Since its release back in 2006, Disney’s High School Musical has been a firm favourite for its memorable characters, upbeat soundtrack and dance routines. Co-Directors Ellie Fidler and Rex Appeal, with just two weeks of rehearsals, deliver this in spades, recreating a childhood classic which, while not entirely polished, is utterly joyous and infectiously enthusiastic.

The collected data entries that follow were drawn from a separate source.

(** A review count below zero. *)
Definition negative_sheet : list SheetRow :=
  [ sheet_row "A" "Government Hospital" "locA" "Hostility" (-5) ].

(** A category that is not a key of [category_mapping]. *)
Definition billing_sheet : list SheetRow :=
  [ sheet_row "A" "Government Hospital" "locA" "Billing" 5 ].

(** One company reported twice under the same category. *)
Definition repeated_sheet : list SheetRow :=
  [ sheet_row "A" "Government Hospital" "locA" "Hostility" 10;
    sheet_row "A" "Government Hospital" "locA" "Hostility" 1 ].

(** One row for each of the eight categories, in the order of
    [available_categories]. *)
Definition full_sheet : list SheetRow :=
  map (fun c => sheet_row "A" "Government Hospital" "locA" c 1)
      available_categories.

(** A company type outside the three listed ones. *)
Definition clinic_sheet : list SheetRow :=
  [ sheet_row "A" "Government Hospital" "locA" "Hostility" 10;
    sheet_row "C" "Clinic" "locC" "Hostility" 7 ].


(* ================================================================== *)
(** * Properties *)

(** ** Dictionaries *)

Lemma lookup_None (m : list (string * string)) (k : string) :
  ~ In k (map fst m) -> lookup m k = None.
Proof.
  induction m as [|[k' v] m IH]; simpl; intros Hk; [reflexivity|].
  destruct (String.eqb_spec k k') as [->|_].
  - exfalso; apply Hk; now left.
  - apply IH; intros H; apply Hk; now right.
Qed.

Lemma lookup_Some (m : list (string * string)) (k v : string) :
  lookup m k = Some v -> In (k, v) m.
Proof.
  induction m as [|[k' v'] m IH]; simpl; [discriminate|].
  destruct (String.eqb_spec k k') as [->|_].
  - intros [= ->]; now left.
  - intros H; right; now apply IH.
Qed.

(** A dictionary none of whose values is rewritten again is applied once
    and for all. *)
Lemma replace_idempotent (m : list (string * string)) :
  Forall (fun kv => replace m (snd kv) = snd kv) m ->
  forall s, replace m (replace m s) = replace m s.
Proof.
  intros Hm s. unfold replace at 2 3.
  destruct (lookup m s) as [v|] eqn:E.
  - apply lookup_Some in E.
    rewrite Forall_forall in Hm. apply (Hm _ E).
  - unfold replace; now rewrite E.
Qed.

Lemma company_type_mapping_idempotent (s : string) :
  replace company_type_mapping (replace company_type_mapping s)
  = replace company_type_mapping s.
Proof.
  apply replace_idempotent. unfold company_type_mapping.
  repeat constructor.
Qed.

Lemma category_mapping_idempotent (s : string) :
  replace category_mapping (replace category_mapping s)
  = replace category_mapping s.
Proof.
  apply replace_idempotent. unfold category_mapping.
  repeat constructor.
Qed.

Lemma category_mapping_values :
  Forall (fun kv => In (snd kv) available_categories) category_mapping.
Proof.
  unfold category_mapping, available_categories.
  repeat (constructor; [simpl; tauto|]). constructor.
Qed.

Lemma available_categories_fixed (c : string) :
  In c available_categories -> replace category_mapping c = c.
Proof.
  unfold available_categories; simpl.
  intros H; repeat destruct H as [<-|H]; try reflexivity; contradiction.
Qed.

(** The table sends a value into the vocabulary exactly when the value is
    one of its keys or already a member of the vocabulary. *)
Lemma replace_category_available (c0 : string) :
  In (replace category_mapping c0) available_categories
  <-> In c0 (map fst category_mapping) \/ In c0 available_categories.
Proof.
  split.
  - unfold replace. destruct (lookup category_mapping c0) as [v|] eqn:E.
    + intros _. left. apply lookup_Some in E.
      change c0 with (fst (c0, v)). now apply in_map.
    + intros H; now right.
  - intros [H|H].
    + unfold replace. destruct (lookup category_mapping c0) as [v|] eqn:E.
      * apply lookup_Some in E.
        pose proof category_mapping_values as V.
        rewrite Forall_forall in V. apply (V _ E).
      * simpl in H.
        repeat destruct H as [<-|H]; try discriminate E; contradiction.
    + now rewrite available_categories_fixed.
Qed.

(** ** Casting to int *)

Lemma astype_int_inject_Z (z : Z) : astype_int (inject_Z z) = z.
Proof. unfold astype_int; simpl. apply Z.quot_1_r. Qed.

Lemma astype_int_nonneg (q : Q) : 0 <= astype_int q <-> (-1 < q)%Q.
Proof.
  destruct q as [n d]. unfold astype_int, Qlt; simpl.
  assert (Hd : 0 < Z.pos d) by lia.
  destruct (Z_lt_le_dec n 0) as [Hn|Hn].
  - replace n with (- (- n)) at 1 by lia.
    rewrite Z.quot_opp_l by lia.
    assert (H0 : 0 <= - n ÷ Z.pos d) by (apply Z.quot_pos; lia).
    split; intros H.
    + assert (E : - n ÷ Z.pos d = 0) by lia.
      apply Z.quot_small_iff in E; lia.
    + assert (E : - n ÷ Z.pos d = 0) by (apply Z.quot_small; lia).
      lia.
  - split; intros _; [lia|]. apply Z.quot_pos; lia.
Qed.

(** ** The cleaning step *)

Lemma notna_true (c : option string) : notna c = true <-> c <> None.
Proof. destruct c; simpl; split; congruence. Qed.

Lemma in_raw_df parse (sheet : list SheetRow) (r : Row) :
  In r (raw_df parse sheet)
  <-> exists s, In s sheet
                /\ sheet_Company_Name s <> None
                /\ sheet_Standardized_Category s <> None
                /\ r = clean_row parse s.
Proof.
  unfold raw_df, dropna. rewrite in_map_iff. split.
  - intros (s & <- & Hs). apply filter_In in Hs as [Hin Hk].
    apply andb_true_iff in Hk as [Hn Hc].
    exists s. rewrite <- !notna_true. auto.
  - intros (s & Hin & Hn & Hc & ->). exists s. split; [reflexivity|].
    apply filter_In. split; [assumption|].
    apply andb_true_iff. rewrite !notna_true. auto.
Qed.

Lemma replace_cell_present m (c : option string) :
  c <> None -> replace_cell m c <> None.
Proof. destruct c; simpl; congruence. Qed.

(** C1 (as amended). The rows of [raw_df] are the cleaned rows of the sheet
    whose company name and category are both present, so no row of
    [raw_df] has either of them missing. The review count of a cleaned row
    is an integer: 0 when the cell is missing or not numeric, otherwise the
    number with its fractional part discarded, which is non-negative
    exactly when the number is above -1. *)
Theorem raw_df_rows_cleaned parse (sheet : list SheetRow) :
  (forall r, In r (raw_df parse sheet)
             <-> exists s, In s sheet
                           /\ sheet_Company_Name s <> None
                           /\ sheet_Standardized_Category s <> None
                           /\ r = clean_row parse s)
  /\ Forall (fun r => Company_Name r <> None /\ Standardized_Category r <> None)
            (raw_df parse sheet)
  /\ (forall s,
        (to_numeric parse (sheet_Review_Count s) = None
         -> Review_Count (clean_row parse s) = 0)
        /\ (forall q, to_numeric parse (sheet_Review_Count s) = Some q
                      -> Review_Count (clean_row parse s) = astype_int q
                         /\ (0 <= Review_Count (clean_row parse s)
                             <-> (-1 < q)%Q))).
Proof.
  split; [intros r; apply in_raw_df|]. split.
  - apply Forall_forall. intros r Hr.
    apply in_raw_df in Hr as (s & _ & Hn & Hc & ->). simpl. split.
    + assumption.
    + now apply replace_cell_present.
  - intros s. simpl. unfold clean_review_count. split.
    + intros ->. reflexivity.
    + intros q ->. simpl. split; [reflexivity|]. apply astype_int_nonneg.
Qed.

(** The untidy sheet: the two rows with a missing name or category are
    gone, the text count became 0 and 3.5 became 3. *)
Lemma raw_df_rows_cleaned_witness :
  map Company_Name (raw_df parse_decimal untidy_sheet)
    = [Some "A"; Some "C"; Some "E"]
  /\ map Review_Count (raw_df parse_decimal untidy_sheet) = [10; 0; 3]
  /\ Forall (fun r => Company_Name r <> None /\ Standardized_Category r <> None)
            (raw_df parse_decimal untidy_sheet).
Proof.
  split; [reflexivity|]. split; [reflexivity|].
  exact (proj1 (proj2 (raw_df_rows_cleaned parse_decimal untidy_sheet))).
Defined.

(** C1 as stated fails: a negative count in the sheet is still negative in
    [raw_df]. *)
Lemma negative_review_count_kept :
  ~ Forall (fun r => Company_Name r <> None
                     /\ Standardized_Category r <> None
                     /\ 0 <= Review_Count r)
           (raw_df parse_decimal negative_sheet).
Proof.
  intros H. inversion H as [|r l [_ [_ Hr]] _]; subst.
  simpl in Hr. vm_compute in Hr. now apply Hr.
Qed.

The production team have transformed St Mary’s College dining hall into East High, complete with a basketball court marked out with masking tape on the floor and banners projected onto the walls. The audience are seated down both sides of the hall, creating a more high-energy atmosphere which forces the actors to engage with the audience at all times. This worked particularly well during the whole-ensemble dance routines choreographed by Siobhan Gardiner and Ella Al-Khalil Coyle, making creative use of the space consistently and lending a more immersive feel to the show.

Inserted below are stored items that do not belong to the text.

(** * PPCGCodeGeneration: a shallow embedding of Polly's accelerator code
    generator (lib/CodeGen/PPCGCodeGeneration.cpp) and the properties of it
    that the design document states.

    Conventions of the embedding.
    - LLVM values, types and instructions are data: a [Value] is identified
      by what created it, a [Ty] is a small syntax of first-class types.
    - isl objects are taken at one fixed valuation of the parameters, the
      one at which the generated code is followed: an affine expression
      over the parameters is an [option Z] ([None] outside its domain), a
      set of array elements is a box or a finite list of points. A region
      carries its instances at the other valuations of its context, for
      the question whether an array has an offset, which isl answers for
      all valuations at once.
    - Code emission is an event trace: the run-time library calls inserted
      into the host function, and the instructions inserted into the kernel
      module under construction.
    - [assert], [llvm_unreachable], a dereferenced null pointer, a null
      operand of a call and a write past the end of a vector end a run
      with [Fatal]. *)

From Stdlib Require Import ZArith List String Bool Lia.
From stdpp Require Import base decidable option list strings pretty.
Import ListNotations.

#[local] Open Scope Z_scope.

(* ===================================================================== *)
(** * Part I: the model                                                   *)
(* ===================================================================== *)

(** ** LLVM types and values *)

Module LLVM.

The cast themselves are impressive, with boundless energy from the opening number to the finale. The ensemble are cohesive and work well collectively, especially in the larger-cast songs like ‘Stick to the Status Quo’. Keir Mulcahey and Annie Lucas make for a believable and charming Troy and Gabriella, with genuine chemistry that is conveyed both in dialogue and in song. Ellie Nixon is every inch the diva as Sharpay, bouncing off Dylan Hicks’s loveable Ryan with confidence; their rendition of ‘Bop to the Top’ is a pleasure. Eleanor Storey wins the audience over easily as flamboyant drama teacher Mrs Darbus, earning some of the biggest laughs of the show. In turn, Ellie Barrie is not the Coach Bolton we recognise from the Disney series, but Troy’s forceful Australian mother, making for a much more entertaining portrayal than the original. Likewise, the recasting of Zeke as Zara, played by Sophia Pym, is hugely popular with the audience and adds an original element to the happy ending.
The show is minimal in terms of set – not a single chair is used – which allows for a more fast-paced production in which the actors can be sitting in a classroom one moment and playing basketball the next. The costumes are impressive, from the sports kit to Sharpay’s bedazzling array of pink clothing; Nixon seems to wear a new outfit every time she walks on stage.

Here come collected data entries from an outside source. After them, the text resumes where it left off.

(** Solving the transfer functions for the count gives the count back. *)
Lemma raw_of_decoded (hi lo : Z) :
  is_byte hi -> is_byte lo ->
  raw_of_celsius (celsius_of_raw (be16 hi lo)) = be16 hi lo
  /\ raw_of_percent (percent_of_raw (be16 hi lo)) = be16 hi lo.
Proof.
  intros Hhi Hlo.
  assert (H : (raw_of_celsius (celsius_of_raw (be16 hi lo)) =? be16 hi lo)
              && (raw_of_percent (percent_of_raw (be16 hi lo)) =? be16 hi lo) = true).
  { apply (by_exhaustion
             (fun x y => (raw_of_celsius (celsius_of_raw (be16 x y)) =? be16 x y)
                         && (raw_of_percent (percent_of_raw (be16 x y)) =? be16 x y)));
      try assumption.
    vm_compute. reflexivity. }
  apply andb_true_iff in H. destruct H as [Ht Hh].
  split; apply Z.eqb_eq; assumption.
Qed.

Lemma be16_injective (a0 a1 c0 c1 : Z) :
  is_byte a0 -> is_byte a1 -> is_byte c0 -> is_byte c1 ->
  be16 a0 a1 = be16 c0 c1 -> a0 = c0 /\ a1 = c1.
Proof.
  unfold is_byte, be16. lia.
Qed.

(** X13. The binary64 rounding of the transfer functions merges no two
    counts: solving the decoded temperature (or humidity) for the count
    gives back the 16-bit count it came from, so two six-byte frames
    with matching CRC bytes that decode to the same pair of values are
    the same frame. *)
Theorem valid_frames_with_equal_readings_are_equal
  (self : SHT31)
  (a0 a1 a2 a3 a4 a5 c0 c1 c2 c3 c4 c5 : Z)
  (resta restc : list (list Z)) (historya historyc : list event)
  (Ha : Forall is_byte [a0; a1; a2; a3; a4; a5])
  (Hc : Forall is_byte [c0; c1; c2; c3; c4; c5])
  (Hat : a2 = _crc8 [a0; a1]) (Hah : a5 = _crc8 [a3; a4])
  (Hct : c2 = _crc8 [c0; c1]) (Hch : c5 = _crc8 [c3; c4])
  (Hsame : fst (read_temperature_humidity self
                  (answering [a0; a1; a2; a3; a4; a5] resta historya))
           = fst (read_temperature_humidity self
                    (answering [c0; c1; c2; c3; c4; c5] restc historyc))) :
  [a0; a1; a2; a3; a4; a5] = [c0; c1; c2; c3; c4; c5]
  /\ fst (read_temperature_humidity self
            (answering [a0; a1; a2; a3; a4; a5] resta historya))
     = Ok (celsius_of_raw (be16 a0 a1), percent_of_raw (be16 a3 a4))
  /\ raw_of_celsius (celsius_of_raw (be16 a0 a1)) = be16 a0 a1
  /\ raw_of_percent (percent_of_raw (be16 a3 a4)) = be16 a3 a4.
Proof.
  destruct (is_byte_frame6 _ _ _ _ _ _ Ha) as (Ha0 & Ha1 & _ & Ha3 & Ha4 & _).
  destruct (is_byte_frame6 _ _ _ _ _ _ Hc) as (Hc0 & Hc1 & _ & Hc3 & Hc4 & _).
  rewrite (read_temperature_humidity_bytes self _ _ _ _ _ _ resta historya Ha) in *.
  rewrite (read_temperature_humidity_bytes self _ _ _ _ _ _ restc historyc Hc) in Hsame.
  rewrite <- Hat, <- Hah, <- Hct, <- Hch, !Z.eqb_refl in *. cbn [andb] in *.
  injection Hsame as Ht Hh.
  apply (f_equal raw_of_celsius) in Ht.
  apply (f_equal raw_of_percent) in Hh.
  rewrite (proj1 (raw_of_decoded a0 a1 Ha0 Ha1)),
          (proj1 (raw_of_decoded c0 c1 Hc0 Hc1)) in Ht.
  rewrite (proj2 (raw_of_decoded a3 a4 Ha3 Ha4)),
          (proj2 (raw_of_decoded c3 c4 Hc3 Hc4)) in Hh.
  destruct (be16_injective _ _ _ _ Ha0 Ha1 Hc0 Hc1 Ht) as [-> ->].
  destruct (be16_injective _ _ _ _ Ha3 Ha4 Hc3 Hc4 Hh) as [-> ->].
  subst a2 a5 c2 c5.
  split; [ reflexivity | ].
  split; [ reflexivity | ].
  split; [ apply raw_of_decoded; assumption | apply raw_of_decoded; assumption ].
Qed.

Lemma valid_frames_with_equal_readings_are_equal_witness :
  Forall is_byte [0x62; 0x4D; 0x7C; 0x80; 0x00; 0xA2]
  /\ 0x7C = _crc8 [0x62; 0x4D] /\ 0xA2 = _crc8 [0x80; 0x00]
  /\ raw_of_celsius (celsius_of_raw (be16 0x62 0x4D)) = be16 0x62 0x4D
  /\ raw_of_percent (percent_of_raw (be16 0x80 0x00)) = be16 0x80 0x00.
Proof.
  assert (H : Forall is_byte [0x62; 0x4D; 0x7C; 0x80; 0x00; 0xA2]).
  { repeat constructor; unfold is_byte; lia. }
  split; [ exact H | ]. split; [ reflexivity | ]. split; [ reflexivity | ].
  exact (proj2 (proj2 (valid_frames_with_equal_readings_are_equal
                         default_sensor
                         0x62 0x4D 0x7C 0x80 0x00 0xA2 0x62 0x4D 0x7C 0x80 0x00 0xA2
                         [] [[0]] [] [EvSleep 2] H H eq_refl eq_refl eq_refl eq_refl
                         eq_refl))).
Defined.

End Resolution.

The band, directed by Jonny McCausland, are excellent, performing every song to its full capacity. Unfortunately, in their enthusiasm the musicians often drown out song lyrics or bits of dialogue in between verses, meaning several jokes are totally lost on the audience. While the technical team shows initiative in a particularly difficult venue, there are a few issues, notably with microphones, which makes some of the songs or speech hard to comprehend on occasion. This, however, does not inhibit the audience’s boundless enthusiasm for songs like ‘We’re All in this Together’ (the programme even contains lyrics, encouraging audience participation) and ‘Breaking Free’.
Foot of the Hill’s production is a little rough around the edges for its lack of rehearsal time, but it is nevertheless a total delight to watch. The perfect show for the last week of term, it indulges in all the cheesy, childish nostalgia that we need at this time of year. Towards the end, the cast lose their way a little with a series of choreographed songs, but their enthusiasm knows no bounds and the audience are having so much fun that it really makes no difference. High School Musical is a joy to watch, the perfect antidote to any end-of-term blues.